Un hervor de rabia me subió desde el estómago. "Unidades". Maya y Theo. Se llamaban Maya y Theo.

—Asustaste a un cliente de alto valor—prosiguió, deslizando un dedo sobre la tela negra—. Vincent Vance no colecciona sellos, hijo. Es un hombre cuyos caprichos financian realidades. Tu espectáculo en el festival le recordó que la discreción es un bien perecedero. Ahora duda de la solidez de esta institución, y por extensión, de mi palabra.

Lo peor vino después. Lo dijo con una calma tan absoluta que cada palabra fue un clavo en el ataúd de los pocos buenos recuerdos que me quedaban de ella.

—Pero sobre todo—inclinó la cabeza, un gesto casi académico—, expusiste tu conocimiento. Y al hacerlo, expusiste el mío. Eras una pieza discreta, Arek. Un peón con proyección. Ahora eres un foco. Has dirigido la atención de entidades para las que ni los Morgan son más que socios menores. Te has convertido en un riesgo. En un pasivo.

Dejó que la palabra "pasivo" flotara en el aire cargado, se instalara en mis poros. Luego, sus ojos, esos ojos que eran los míos en treinta años, se endurecieron como pedernal.

—Tu madre, con toda su… flaqueza sentimental, al menos comprendía una verdad elemental: a veces, para salvar el jardín, hay que podar las rosas. Incluso las más prometedoras. Parece que heredaste su sentimentalismo, pero no su discreción. O su inteligencia.

El nombre de mi madre, usado como arma, como ejemplo de lo que no debía ser, me atravesó el pecho con más fuerza que cualquier golpe. Un temblor incontrolable me recorrió las manos. Las apreté contra los costados, clavando las uñas en las palmas.

Albert se levantó. Su movimiento fue fluido, poderoso, el de un depredador que no necesita apresurarse. El objeto envuelto ahora colgaba, inocente y ominoso, de su mano derecha.

—Quítate la chaqueta y la camisa—ordenó. Su tono no había cambiado; era el de un cirujano indicando los instrumentos—. Arrodíllate junto al sofá.

Era el ritual. Lo conocía. Lo temía. Había pasado por él antes, pero nunca con este peso, nunca con esta certeza de que no era un castigo, sino una reafirmación de jerarquía absoluta. Con movimientos torpes, los dedos entumecidos por el miedo y una rabia que me ahogaba, me desabroché la chaqueta del uniforme y la dejé caer al suelo.
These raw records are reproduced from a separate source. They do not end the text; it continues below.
(** X7: the store calls of [sysdb_store_ssh_host] are, in order, one of
    eight sequences.  So a run makes at most one search and at most one
    write, repeats no call and deletes nothing; it commits only after a
    write and cancels only a transaction it has started; and what it
    writes is the bag it hands back, under the host's key. *)
Theorem sysdb_store_ssh_host_calls name alias now attrs w r attrs' w' l :
  sysdb_store_ssh_host name alias now attrs w = Done (r, attrs') w' l ->
  In (map prim_of l) upsert_calls /\
  (forall n s bag e,
     In (ev_store_custom n s bag e) l ->
     n = name /\ s = SSH_HOSTS_SUBDIR /\ bag = attrs').
Proof.
  intros H. split; apply (sysdb_store_ssh_host_trace _ _ _ _ _ _ _ _ _ H).
Qed.

Lemma sysdb_store_ssh_host_calls_witness :
  let w := sysdb_faulty P_store_custom EIO [host1] in
  exists r attrs' w' l,
    sysdb_store_ssh_host "host1" (Some "h1-alt.example.com") 1010 [] w
    = Done (r, attrs') w' l /\
    map prim_of l =
    [P_transaction_start; P_search_custom; P_store_custom;
     P_transaction_cancel] /\
    In (map prim_of l) upsert_calls.
Proof.
  intros w. eexists _, _, _, _. split; [vm_compute; reflexivity|].
  split; [reflexivity|].
  eapply (sysdb_store_ssh_host_calls
            "host1" (Some "h1-alt.example.com") 1010 [] w).
  vm_compute. reflexivity.
Defined.

(** X8: [sysdb_store_ssh_host] returns [EOK] exactly when it has made its
    write, the write has succeeded, and no commit has failed; the entries
    are then those of before the call with the bag merged in under the
    host's key. *)
Theorem sysdb_store_ssh_host_success name alias now attrs w r attrs' w' l :
  sysdb_store_ssh_host name alias now attrs w = Done (r, attrs') w' l ->
  (r = EOK <->
   In (ev_store_custom name SSH_HOSTS_SUBDIR attrs' EOK) l /\
   forall e, In (ev_transaction_commit e) l -> e = EOK) /\
  (r = EOK -> db w' = db_merge (db w) SSH_HOSTS_SUBDIR name attrs').
Proof.
  intros H. split; apply (sysdb_store_ssh_host_trace _ _ _ _ _ _ _ _ _ H).
Qed.

Lemma sysdb_store_ssh_host_success_witness :
  let w := sysdb_init [] in
  exists attrs' w' l,
    sysdb_store_ssh_host "host1" None 1000 [] w = Done (EOK, attrs') w' l /\
    In (ev_store_custom "host1" SSH_HOSTS_SUBDIR attrs' EOK) l /\
    db w' = [mk_msg SSH_HOSTS_SUBDIR "host1" attrs'].
Proof.
  intros w. eexists _, _, _. split; [vm_compute; reflexivity|].
  destruct (sysdb_store_ssh_host_success "host1" None 1000 [] w EOK _ _ _
              eq_refl) as (Hiff & Hdb).
  split; [apply Hiff; reflexivity | exact (Hdb eq_refl)].
Defined.

(** X9: [sysdb_store_ssh_host] leaves no transaction of its own open: in
    every run in which no cancel fails, the open transactions after the
    call are those of before it. *)
Theorem sysdb_store_ssh_host_transaction_closed
    name alias now attrs w r attrs' w' l :
  sysdb_store_ssh_host name alias now attrs w = Done (r, attrs') w' l ->
  (forall e, In (ev_transaction_cancel e) l -> e = EOK) ->
  txn w' = txn w.
Proof.
  intros H. apply (sysdb_store_ssh_host_trace _ _ _ _ _ _ _ _ _ H).
Qed.

Lemma sysdb_store_ssh_host_transaction_closed_witness :
  let w := sysdb_faulty P_search_custom EIO [host1] in
  exists r attrs' w' l,
    sysdb_store_ssh_host "host1" (Some "h1-alt.example.com") 1010 [] w
    = Done (r, attrs') w' l /\
    (forall e, In (ev_transaction_cancel e) l -> e = EOK) /\
    In (ev_transaction_start EOK) l /\
    txn w' = txn w.
Proof.
  intros w. eexists _, _, _, _. split; [vm_compute; reflexivity|].
  assert (Hc : forall e,
             In (ev_transaction_cancel e)
                [ev_transaction_start EOK;
                 ev_search_custom (filter_eq SYSDB_NAME "host1")
                   SSH_HOSTS_SUBDIR (Some [SYSDB_NAME_ALIAS]) EIO 0;
                 ev_transaction_cancel EOK] -> e = EOK).
  { intros e Hin. log_split Hin. now injection Hin as <-. }
  split; [exact Hc|]. split; [now left|].
  eapply (sysdb_store_ssh_host_transaction_closed
            "host1" (Some "h1-alt.example.com") 1010 [] w).
  - vm_compute. reflexivity.
  - exact Hc.
Defined.

(** X10: where the error of [sysdb_store_ssh_host] comes from.  A store
    call that fails ends the run with its code, the cancel and a search
    answering [ENOENT] apart: the first is only logged, the second means a
    host without an entry.  And a run that returns an error returns
    [ENOMEM], [EINVAL], or the code of one of its store calls other than
    the cancel. *)
Theorem sysdb_store_ssh_host_error name alias now attrs w r attrs' w' l :
  sysdb_store_ssh_host name alias now attrs w = Done (r, attrs') w' l ->
  (forall ev,
     In ev l -> prim_of ev <> P_transaction_cancel -> ret_of ev <> EOK ->
     (prim_of ev = P_search_custom -> ret_of ev <> ENOENT) ->
     r = ret_of ev) /\
  (r <> EOK ->
   r = ENOMEM \/ r = EINVAL \/
   exists ev,
     In ev l /\ prim_of ev <> P_transaction_cancel /\ ret_of ev = r).
Proof.
  intros H. split; apply (sysdb_store_ssh_host_trace _ _ _ _ _ _ _ _ _ H).
Qed.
Los botones de la camisa blanca se resistieron; uno salió despedido y rodó sobre la alfombra silenciosa, un pequeño acto de rebeldía inútil. Finalmente, la camisa se amontonó sobre la chaqueta. El aire frío del estudio me erizó la piel del torso. Me arrodillé junto al sofá de cuero, de cara al respaldo. Apoyé los antebrazos en el asiento, hundí la cara en el hueco de mi brazo. Respiré hondo, el olor a cuero viejo llenándome los pulmones.